A. Objection to Order Denying Leave to Amend
*4 The Court must set aside the Magistrate Judge’s order if it is “found to be clearly erroneous or contrary to law.” Fed R. Civ. P. 72(a); see also United States v. Wilson, 864 F.2d 1219 (5th Cir. 1989). Because the Court finds the order clearly erroneous, it will set it aside and permit defendants to file their amended answer.

Defendants seek to include in their amended answer a defense that plaintiffs conspired to, and did, intentionally cause this collision in order to bring a false claim for damages in court.41 The Court must apply the Rule 16(b) factors to determine whether defendants can amend their answer after the deadline set by the Court. See S&W Enters., 315 F.3d at 536. First, defendants stated in their initial counterclaim on July 2, 2018, that plaintiffs intentionally caused the collision.42 July 2 was also the deadline to file amended answers.43 Defendants have provided no adequate explanation for why they waited until January 14, 2019 to amend their answer to reflect this contention as a defense. This factor therefore weighs against defendants.

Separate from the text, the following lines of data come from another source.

(* ===== verification/EntityContext.v ===== *)
(** * What the entity manager promises

    The theorems of [EntityManager]: the three-way merge of a stored row, the undoing of a
    flush's writes and of a unit of work's filings, the entries a flush writes, and the
    handles its map finds. [EntityLaws] is what they ask of a model's generated code;
    [rows] is a model that has it, on which the examples run. *)

From S2P Require Import Prelude MinHeap Topology FlushOrder EntityManager.
Local Open Scope tide_scope.

(** ** Fields *)

(** What the derive macro generates: fields are values of their own, named once, and
    copied as they are; taking another entity's relation wrappers changes none. *)
Class EntityLaws `{Entities} : Prop := {
  field_names_nodup t : NoDup (field_names t);
  copy_total x s f : type_of x = type_of s → f ∈ field_names (type_of x) →
    ∃ t, copy_field_from x s f = Ok t;
  copy_value x s f g t : copy_field_from x s f = Ok t →
    compare_value t g = if bool_decide (g = f) then compare_value s f else compare_value x g;
  copy_type x s f t : copy_field_from x s f = Ok t → type_of t = type_of x;
  relations_from_value x y f : compare_value (relations_from x y) f = compare_value x f;
  relations_from_type x y : type_of (relations_from x y) = type_of x;
}.

Section Merging.
Context `{EntityLaws}.
Implicit Types (x y target holder base saved : Entity) (f g : str).

(** The two hold one value in a field. *)
Definition same_field x y f : bool :=
  match compare_value x f, compare_value y f with
  | Ok v, Ok w => bool_decide (v = w)
  | _, _ => false
  end.

(** The three-way merge of a field: the holder's if it changed since [base], else the
    stored one. *)
Definition merged_from holder base saved f : Entity := if same_field holder base f then saved else holder.
Lemma take_i32_inv bytes z rest :
  all_bytes bytes → take_i32 bytes = Some (z, rest) → bytes = i32_bytes z ++ rest ∧ is_i32 z ∧ all_bytes rest.
Proof.
  intros Hb. destruct bytes as [|a [|b [|c [|d bytes]]]]; try done. cbn [take_i32]. intros [= <- <-].
  apply (Forall_app _ [a; b; c; d]) in Hb as [Hb Hr]. split_and!; [|by apply i32_of_range|done].
  by rewrite bytes_of_i32.
Qed.

(** ** Arrays *)

Section Arrays.
Context `{Decoders}.

(** An array on the wire: its dimension count, the flag, the element type, each axis
    with its length and lower bound, and the elements. *)
Record WireArray := {
  dims : Z; flag : Z; oid : Z;
  axes : list (N * Z);
  items : list (option (list N));
}.

Definition wire_value (item : option (list N)) : list N :=
  match item with Some bytes => i32_bytes (Z.of_nat (length bytes)) ++ bytes | None => i32_bytes (-1) end.
Definition wire_axis (axis : N * Z) : list N := i32_bytes (Z.of_N axis.1) ++ i32_bytes axis.2.
Definition wire (a : WireArray) : list N :=
  i32_bytes (dims a) ++ i32_bytes (flag a) ++ i32_bytes (oid a)
  ++ (axes a ≫= wire_axis) ++ (items a ≫= wire_value).

Definition product (lengths : list N) : N := foldr N.mul 1%N lengths.

(** [count_of] refuses a product past [usize] on the way. *)
Definition countable (lengths : list N) : Prop := ∀ k, (product (take k lengths) <= u64_max)%N.

Definition axis_ok (axis : N * Z) : Prop := is_i32 (Z.of_N axis.1) ∧ is_i32 axis.2.
Definition item_ok (item : option (list N)) : Prop :=
  match item with Some bytes => is_i32 (Z.of_nat (length bytes)) | None => True end.

Definition element_count (lengths : list N) : nat :=
  match lengths with [] => 0 | _ => N.to_nat (product lengths) end.

Record wire_ok (a : WireArray) : Prop := {
  ok_dims : is_i32 (dims a); ok_flag : is_i32 (flag a); ok_oid : is_i32 (oid a);
  ok_count : Z.to_nat (dims a) = length (axes a);
  ok_axes : Forall axis_ok (axes a);
  ok_items : Forall item_ok (items a);
  ok_countable : countable ((axes a).*1);
  ok_length : length (items a) = element_count ((axes a).*1);
}.

(** A value with the axes [lengths] whose innermost values are [values], in row-major
    order. *)
Fixpoint shaped (lengths : list N) (v : Value) (values : list Value) : Prop :=
  match lengths with
  | [] => values = [v]
  | len :: inner =>
      ∃ vs parts, v = Array vs ∧ N.of_nat (length vs) = len ∧ Forall2 (shaped inner) vs parts
                  ∧ values = mjoin parts
  end.

Definition reads (element : list N → option Value) (item : option (list N)) (v : Value) : Prop :=
  match item with Some bytes => element bytes = Some v | None => v = Null end.

(** The value of an array: one without axes is empty. *)
Definition array_of (lengths : list N) (v : Value) (values : list Value) : Prop :=
  match lengths with [] => v = Array [] ∧ values = [] | _ => shaped lengths v values end.

Lemma count_of_spec acc lengths :
  (acc <= u64_max)%N →
  count_of acc lengths = Some (acc * product lengths)%N ∧ (∀ k, (acc * product (take k lengths) <= u64_max)%N)
  ∨ count_of acc lengths = None ∧ ∃ k, (u64_max < acc * product (take k lengths))%N.
Proof.
  revert acc. induction lengths as [|len lengths IH]; intros acc Hacc.
  - left. cbn. rewrite N.mul_1_r. split; [done|]. intros [|k]; cbn; lia.
  - cbn [count_of]. unfold checked_mul. destruct (N.leb_spec (acc * len) u64_max) as [Hle|Hgt].
    + cbn. destruct (IH _ Hle) as [[-> Hk]|[-> [k Hk]]].
      * left. unfold product in *. cbn [foldr]. rewrite N.mul_assoc. split; [done|].
        intros [|k]; cbn [take foldr]; [by rewrite N.mul_1_r|]. rewrite N.mul_assoc. apply Hk.
      * right. split; [done|]. exists (S k). unfold product in *. cbn [take foldr]. by rewrite N.mul_assoc.
    + right. split; [done|]. exists 1%nat. unfold product. cbn [take foldr]. by rewrite N.mul_1_r.
Qed.

Lemma count_of_countable lengths n : count_of 1 lengths = Some n ↔ countable lengths ∧ n = product lengths.
Proof.
  unfold countable. destruct (count_of_spec 1 lengths ltac:(done)) as [[-> Hk]|[-> [k Hk]]].
  - rewrite N.mul_1_l. split; [intros [= <-]; split; [|done]|intros [_ ->]; done].
    intros k. specialize (Hk k). lia.
  - split; [done|]. intros [Hc _]. specialize (Hc k). lia.
Qed.

Lemma wire_value_take item rest :
  item_ok item → take_value (wire_value item ++ rest) = Some (item, rest).
Proof.
  unfold take_value, item_ok. intros Hok. destruct item as [bytes|]; cbn [wire_value].
  - rewrite <- app_assoc, take_i32_bytes by done. cbn [mbind option_bind].
    rewrite length_app. destruct (Z.eqb_spec (Z.of_nat (length bytes)) (-1)); [lia|].
    destruct (Z.ltb_spec (Z.of_nat (length bytes)) 0); [lia|].
    destruct (Z.ltb_spec (Z.of_nat (length bytes + length rest)) (Z.of_nat (length bytes))); [lia|].
    by rewrite Nat2Z.id, take_app_length, drop_app_length.
  - rewrite take_i32_bytes by done. done.
Qed.
(* ===== verification/TableTags.v ===== *)
(** * The tables a query reads (src/src/query/sql/execution.rs)

    A cached read is tagged with the tables it reads, so that a write to any of them
    drops it. The model's table, the joined ones and the tables of composed operands are
    known; raw SQL is searched for the names after FROM and JOIN. Tagging too much only
    drops entries early, tagging too little serves stale rows. *)

From S2P Require Import Prelude Dialect SqlLexer Filters QueryStructure Clauses SqliteOutputs SqliteDocuments.
Local Open Scope tide_scope.

Section tags.
Context `{Unicode}.

(** The loop of [normalize_table_name]: the last part of a dotted name, if every part is
    a word or a quoted identifier. *)
Fixpoint last_part (fuel : nat) (name : Token) (parts : list Token) : option Token :=
  if bool_decide (kind name = Word) || bool_decide (kind name = Identifier) then
    match fuel, parts with
    | _, [] => Some name
    | S fuel', dot :: part :: parts' =>
        if str_eqb (text dot) (lit ".") then last_part fuel' part parts' else None
    | _, _ => None
    end
  else None.

(** The lexer never fails, so that [None] is the source's. Each round takes two tokens. *)
Definition normalize_table_name (token : str) : option str :=
  parts ← significant token;
  match parts with
  | [] => None
  | name :: parts =>
      name ← last_part (length parts) name parts;
      decoded ← unquoted name;
      if nilb decoded then None else Some decoded
  end.

Definition push_table_tag (tables : list str) (table : str) : list str :=
  match normalize_table_name table with
  | None => tables
  | Some table => if existsb (str_eqb table) tables then tables else tables ++ [table]
  end.

(** The dotted name from a first token on: where it ends, and the tokens after it. *)
Fixpoint dotted_end (end_ : nat) (toks : list Token) : nat * list Token :=
  match toks with
  | dot :: rest =>
      if str_eqb (text dot) (lit ".") then
        match rest with
        | part :: rest' => dotted_end (start part + slen (text part)) rest'
        | [] => (end_, [])
        end
      else (end_, toks)
  | [] => (end_, [])
  end.

(** The iterator of [sql_tokens], run to its end; each round takes a token. *)
Fixpoint group_tokens (fuel : nat) (sql : str) (toks : list Token) : option (list str) :=
  match fuel, toks with
  | _, [] => Some []
  | 0, _ => None
  | S fuel', first :: rest =>
      let end_ := start first + slen (text first) in
      let '(end_, rest) :=
        if bool_decide (kind first = Word) || bool_decide (kind first = Identifier)
        then dotted_end end_ rest else (end_, rest) in
      word ← slice_text (start first) end_ sql;
      words ← group_tokens fuel' sql rest;
      Some (word :: words)
  end.

Definition sql_tokens (sql : str) : option (list str) :=
  toks ← significant sql;
  let toks := List.filter (λ t, negb (bool_decide (kind t = Literal))) toks in
  group_tokens (length toks) sql toks.

Definition among (words : list str) (word : str) : bool := existsb (eq_ignore_ascii_case word) words.

Definition NOT_A_TABLE : list str := [lit "select"; lit "unnest"; lit "values"].
Definition BEFORE_A_TABLE : list str := [lit "only"; lit "lateral"].
Definition LIST_END : list str :=
  [lit "where"; lit "group"; lit "order"; lit "limit"; lit "offset"; lit "having"; lit "union";
   lit "intersect"; lit "except"; lit "window"; lit "for"; lit "returning"; lit "fetch"].

(** The loop of [collect_tables_from_sql]: the depth, the depths of the FROM lists being
    read (the innermost last), and whether a table is expected next. *)
Record Search := mkSearch {
  depth : nat;
  lists : list nat;
  expect_table : bool;
  tables : list str;
}.

Definition at_list (st : Search) : bool := bool_decide (list.last (lists st) = Some (depth st)).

Second, the Court finds the amendment important to defendants. Defendants have made clear since they filed their first counterclaim that their main defense in this litigation is that plaintiffs intentionally caused the collision to file a lawsuit for damages.44 Defendants did not state this defense in their original answer.45 Allowing defendants to amend their answer to formally reflect this defense is certainly important. This factor therefore weighs in defendants’ favor. See Tajonera v. Black Elk Energy Offshore Operations, LLC, No. 13-366, 2015 WL 13533519, at *4-5 (E.D. La. Jan. 30, 2015) (amended complaint considered important when it included new facts that were critical to the plaintiff’s case-in-chief).

Third, there is no potential prejudice to plaintiffs if the Court permits the amendment. Again, plaintiffs have been on notice since July 2018 that defendants planned to argue at trial that they are not liable for plaintiffs’ damages because plaintiffs staged this collision. Defendants also disclosed this intention throughout discovery in their interrogatory responses and during the depositions of plaintiffs.46 It has been defendants’ contention this entire case. Plaintiffs cannot plausibly assert they are surprised by defendants’ motion to include this defense in their answer. This factor therefore weighs in defendants’ favor. See Davis v. Karl, No. 10-875, 2011 WL 13203134, at *2 (E.D. La. Feb. 2, 2011) (no prejudice in allowing amended answer to include new affirmative defense when the plaintiff was on notice of the defendant’s intention to argue specific defense). Finally, the availability of an additional continuance is not a factor because there is no prejudice to plaintiffs.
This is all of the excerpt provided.